Photos: Rodin Exhibition Highlights Work of Renowned Artist, Importance of Art at Holy Cross

'Rodin: Truth, Form, Life' features 30-plus bronze sculptures, timed to 35th anniversary of gallery on campus

Described during his lifetime as the greatest sculptor since Michelangelo, Auguste Rodin is celebrated world-wide for bending, challenging and deconstructing artistic norms historically applied to sculpture. His characteristically expressive, masterfully textured bronze sculptures are well-known to Holy Cross, which is home to 10 works by the French artist and currently hosting an exhibition of 30-plus Rodins through April 7.

The Iris and B. Gerald Cantor Art Gallery exhibition, called "Rodin: Truth, Form, Life," includes 22 works originally sculpted by Rodin between 1860 and 1910 on loan from the Cantor Foundation collection, as well as those from Holy Cross' permanent collection which were gifts from the Cantors in the early 1980s. All pieces are later casts approved by the Musée Rodin in Paris.

"It is hard to totally grasp the exhibit's grandeur when the room is filled with people," said Rev. Philip L. Boroughs, president of Holy Cross, during the Jan. 24 gallery opening.

Amid the rough-hewn sculptures and before a packed gallery, Judith Sobol, the Cantor Foundation's curator of collections and exhibitions, and the organizer of the exhibition at Holy Cross, explained how Rodin's rejection of convention revealed new potentialities within art: "What Rodin wanted to show was people living the lives that they lived truthfully, using material to convey the structure of the body beneath the clothing. From this truth to what he saw around him, he was able to create a sense of life, not only of the people in Paris but also the life that sculpture could convey."

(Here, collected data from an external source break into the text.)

(** ** Stale refresh leases *)

(** A lease is spent when its job was settled or claimed again, or when its
    connection moved on to another epoch or generation. *)
Definition spent (d : Db.t) lease : Prop :=
  (∃ j, discovery_refresh_jobs d !! RefreshLease.job_id lease = Some j
        ∧ (settled j ∨ RefreshLease.lease_epoch lease < DiscoveryRefreshJob.lease_epoch j))
  ∨ (∃ c, server_connections d !! RefreshLease.connection_id lease = Some c
        ∧ (RefreshLease.control_epoch lease < ServerConnection.control_epoch c
           ∨ RefreshLease.generation lease < ServerConnection.refresh_generation c)).

Lemma spent_history d d' lease : registry_history d d' → spent d lease → spent d' lease.
Proof.
  intros Hh [(j & Hj & Hs)|(c & Hc & Hs)].
  - destruct (history_job _ _ _ _ Hh Hj) as (j' & Hj' & [P E S Q L]). left. exists j'. split; [done|].
    destruct Hs as [Hs|Hs]; [left; by rewrite (S Hs)|right; lia].
  - destruct (history_connection _ _ _ _ Hh Hc) as (c' & Hc' & [I W N E G T A]). right. exists c'.
    split; [done|]. lia.
Qed.

(** A program that returns only from databases that satisfy [Q]. *)
Definition requires {A} (Q : Db.t → Prop) (m : M A) : Prop := ∀ env s a s',
  m env s = Ok (a, s') → Q (flushed s).

(** Programs that do not flush. *)
Class Unflushed {A} (m : M A) : Prop := unflushed : ∀ env s a s',
  m env s = Ok (a, s') → flushed s' = flushed s.

Lemma requires_later {A B} Q (m : M A) (k : A → M B) :
  Unflushed m → (∀ a, requires Q (k a)) → requires Q (m ≫= k).
Proof.
  intros Hm Hk env s b s'. unfold mbind, M_bind. destruct (m env s) as [[a s1]|] eqn:E; [|done].
  intros E'. rewrite <- (Hm _ _ _ _ E). by eapply Hk.
Qed.

Lemma requires_here {A B} Q (m : M A) (k : A → M B) : requires Q m → requires Q (m ≫= k).
Proof.
  intros Hm env s b s'. unfold mbind, M_bind. destruct (m env s) as [[a s1]|] eqn:E; [|done].
  intros _. by eapply Hm.
Qed.

Lemma requires_raise {A} Q e : requires Q (raise (A := A) e).
Proof. by intros env s a s' [=]. Qed.
#[local] Instance restricted_fetch_connection id P : Preserves I (fetch_connection id P).
Proof. restrict. Qed.
#[local] Instance restricted_status_event id v : Preserves I (_append_status_event context id v).
Proof. unfold _append_status_event. restrict. Qed.
#[local] Instance restricted_locked id : Preserves I (_locked_connection context id).
Proof. unfold _locked_connection. restrict. Qed.
#[local] Instance restricted_locked_capability id : Preserves I (_locked_capability context id).
Proof. unfold _locked_capability. restrict. Qed.
#[local] Instance restricted_allocate id : Preserves I (allocate_refresh_generation context id).
Proof. unfold allocate_refresh_generation, transition_rejected. restrict. Qed.
#[local] Instance restricted_promote i v e g o : Preserves I (promote_pending context i v e g o).
Proof. unfold promote_pending. restrict. Qed.
#[local] Instance restricted_complete i v e g : Preserves I (complete_refresh context i v e g).
Proof. unfold complete_refresh. restrict. Qed.
#[local] Instance restricted_lock_lease lease : Preserves I (lock_lease_connection context lease).
Proof. unfold lock_lease_connection, _lock_eligible_connection. restrict. Qed.
#[local] Instance restricted_locked_job lease b : Preserves I (_locked_job_for_lease context lease b).
Proof. unfold _locked_job_for_lease, lease_rejected. restrict. Qed.
#[local] Instance restricted_mark i l : Preserves I (_mark_missing_unavailable context i l).
Proof. unfold _mark_missing_unavailable, mark_unavailable. restrict. Qed.
#[local] Instance restricted_payload r : Preserves I (store_payload context r).
Proof. unfold store_payload. restrict. Qed.
#[local] Instance restricted_obsolete id : Preserves I (_obsolete_refresh_jobs context id).
Proof. unfold _obsolete_refresh_jobs. restrict. Qed.
#[local] Instance restricted_store_version a b c t p n v o : Preserves I (store_version context a b c t p n v o).
Proof. unfold store_version. restrict. Qed.

Lemma observe_existing_enabled c c' existing :
  observe_existing c existing = Some c' → Capability.enabled_version_id c' = Capability.enabled_version_id c.
Proof. unfold observe_existing. intros Ho. by repeat case_match; simplify_eq. Qed.

#[local] Instance restricted_record a b e g t p o : Preserves I (record_version context a b e g t p o).
Proof using Hnew.
  unfold record_version. do 2 (apply preserves_bind; [apply _|intros _]). cbv zeta.
  apply preserves_bind; [apply _|intros [c|]; [|apply _]]. do 2 (apply preserves_bind; [apply _|intros ?]).
  case_match; [|restrict]. case_match. apply restricted_after_fetch; [|apply _].
  intros capability _. apply when_bind; [unfold _matching_current_version; restrict|unfold _matching_current_version; apply _|].
  intros [existing|]; [|apply when_preserves; restrict].
  destruct (observe_existing _ _) as [capability'|] eqn:Ho; [|apply when_preserves; restrict].
  apply when_assoc, when_last; [by eapply restricted_replace, observe_existing_enabled|intros _; restrict].
Qed.
#[local] Instance restricted_publish_tool l n p t : Preserves I (publish_tool context l n p t).
Proof using Hnew. unfold publish_tool. restrict. Qed.

(** The operations that do not review a version. *)
Definition reviews (o : registry_operation) : Prop :=
  match o with EnableCapability _ _ => True | _ => False end.

Lemma restricted_perform o correlation : ¬ reviews o → Preserves I (perform_registry context o correlation).
Proof using Hnew.
  intros Ho. destruct o; cbn [perform_registry]; cbn in Ho; try done;
    unfold create, append_version, disable, enable, enqueue, disable_capability, claim, renew,
      validate_for_contact, publish_success, publish_failure, _locked_active_job, _lock_eligible_connection,
      lease_rejected; restrict.
Qed.

Lemma restricted_enable id version correlation :
  allowed id (Some version) → Preserves I (enable_capability context id version correlation).
Proof. intros Ha. unfold enable_capability. restrict. Qed.
End operations.

(** ** What a review checks *)

Section review.
Context `{Urls} `{Patterns}.
Implicit Types (context : WorkspaceContext.t).

(** The capability [id] awaits a decision on [version]: the version is what its
    pending or else its enabled column names, its schema is supported, it was
    observed in the current snapshot of its connection, and the connection can
    execute it. *)
Definition reviewable context (id version : uuid) (d : Db.t) : Prop := ∃ c b v n,
  capabilities d !! id = Some c
  ∧ Capability.workspace_id c = WorkspaceContext.workspace_id context
  ∧ decision_version c = Some version ∧ Capability.status c ≠ CapabilityStatus.ENABLED
  ∧ mcp_tool_bindings d !! version = Some b ∧ McpToolBinding.capability_id b = Capability.id c
  ∧ capability_versions d !! version = Some v ∧ CapabilityVersion.capability_id v = Capability.id c
  ∧ server_connections d !! Capability.connection_id c = Some n
  ∧ ServerConnection.workspace_id n = WorkspaceContext.workspace_id context
  ∧ (∃ snapshot, ServerConnection.current_snapshot_id n = Some snapshot
     ∧ DiscoverySnapshotCapability.mk (WorkspaceContext.workspace_id context) (Capability.connection_id c)
         (McpToolBinding.connection_version_id b) snapshot version
       ∈ RegistryDb.discovery_snapshot_capabilities (Db.registry d))
  ∧ enablement_ready (Some b) (Some v) (Some n) true = true.

(** The flushed registry is [d], and the versions and bindings in memory are its. *)
Definition unwritten (d : RegistryDb.t) (s : Session) : Prop :=
  reg_flushed s = d ∧ RegistryDb.capability_versions (reg_work s) = RegistryDb.capability_versions d
  ∧ RegistryDb.mcp_tool_bindings (reg_work s) = RegistryDb.mcp_tool_bindings d.

#[local] Instance unwritten_same d : RegSame (unwritten d).
Proof. intros s s' Hw Hf Hc. unfold unwritten. by rewrite Hw, Hf. Qed.

(** The queries of a review, from the database [d]. *)
Lemma fetch_unwritten {R} (table : Db.t → gmap uuid R) (t : RegistryDb.t → gmap uuid R) id P d env s r s' :
  (∀ d, table d = t (Db.registry d)) → (unwritten d s → t (reg_work s) = t d) → unwritten d s →
  fetch table id P env s = Ok (r, s') →
  s' = s ∧ ∀ x, r = Some x → t d !! id = Some x ∧ P x = true.
Proof.
  intros Ht Hw Hs [= <- <-]. split; [done|]. intros x. specialize (Hw Hs). destruct Hs as (Hf & _ & _).
  unfold by_id. rewrite !Ht. unfold reg_flushed in Hf. rewrite Hf. destruct (t d !! id) as [y|] eqn:Hy; [|done].
  destruct (P y) eqn:HP; [|done]. unfold reg_work in Hw. rewrite Hw, Hy. by intros [= <-].
Qed.

Lemma fetch_capability_unwritten id P d env s r s' :
  unwritten d s → fetch_capability id P env s = Ok (r, s') →
  unwritten d s' ∧ ∀ x, r = Some x → RegistryDb.capabilities d !! id = Some x ∧ P x = true.
Proof.
  intros (Hf & Hv & Hb). unfold fetch_capability, gets, mbind, M_bind. cbn.
  unfold reg_flushed in Hf. unfold flushed_registry. rewrite Hf.
  destruct (RegistryDb.capabilities d !! id) as [c|] eqn:Hc; [|by intros [= <- <-]].
  destruct (P c) eqn:HP; cbn; intros [= <- <-]; (split; [done|by intros x [= <-]] || by split).
Qed.

Lemma fetch_connection_unwritten id P d env s r s' :
  unwritten d s → fetch_connection id P env s = Ok (r, s') →
  unwritten d s' ∧ ∀ x, r = Some x → RegistryDb.server_connections d !! id = Some x ∧ P x = true.
Proof.
  intros (Hf & Hv & Hb). unfold fetch_connection, gets, mbind, M_bind. cbn.
  unfold reg_flushed in Hf. unfold flushed_registry. rewrite Hf.
  destruct (RegistryDb.server_connections d !! id) as [c|] eqn:Hc; [|by intros [= <- <-]].
  destruct (P c) eqn:HP; cbn; intros [= <- <-]; (split; [done|by intros x [= <-]] || by split).
Qed.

"Rodin created his own form of artistic expression," shares Sobol, "which today we acknowledge as having led sculpture into the modern era and that his studio practices led artists there, too."

This exhibition is fittingly timed 35 years after the opening of Holy Cross' gallery, which came into being thanks to the transformative vision of then-president Rev. John Brooks, S.J. and the donations of famed philanthropists and art collectors Bernie and Iris Cantor, who had a particular passion for collecting Rodin sculptures. In 1983, Holy Cross became the first of many Cantor-supported arts spaces in the United States, alongside major art institutions like the Metropolitan Museum of Art.

"I'm just delighted to be at Holy Cross because the Cantor Foundation has such a long history with this astonishing college," said Sobol at the recent gallery opening, explaining that it all began with a strong connection between Bernie Cantor and Fr. Brooks 30 years ago. "That resulted in a closeness, not only of these two distinguished men but also in a pact between them to make this College a mecca for extraordinary sculpture here in New England. And that's what they accomplished."

Holy Cross' Cantor Art Gallery, which now holds nearly 2,000 pieces in its permanent collection, has hosted countless historical and contemporary public exhibitions since its genesis, becoming a vital resource for Holy Cross faculty and students, linking exhibitions to the broader liberal arts curriculum.

"The presence of the gallery on campus affords the entire Holy Cross community an opportunity to experience that artistic beauty which so readily helps us attain the openness and tolerance necessary if we are to understand who we are and how we relate to one another," shared Fr. Brooks at the inaugural opening of the gallery, which kicked off — appropriately — with a Rodin exhibition.

The "Rodin: Truth, Form, Life" exhibition, which marks both the 35th anniversary of the Cantor Art Gallery as well as the College's 175th anniversary, will run through April 7. The hours for the Cantor Art Gallery are Monday – Friday, 10 a.m. – 5 p.m., Saturdays and Sundays noon – 5 p.m.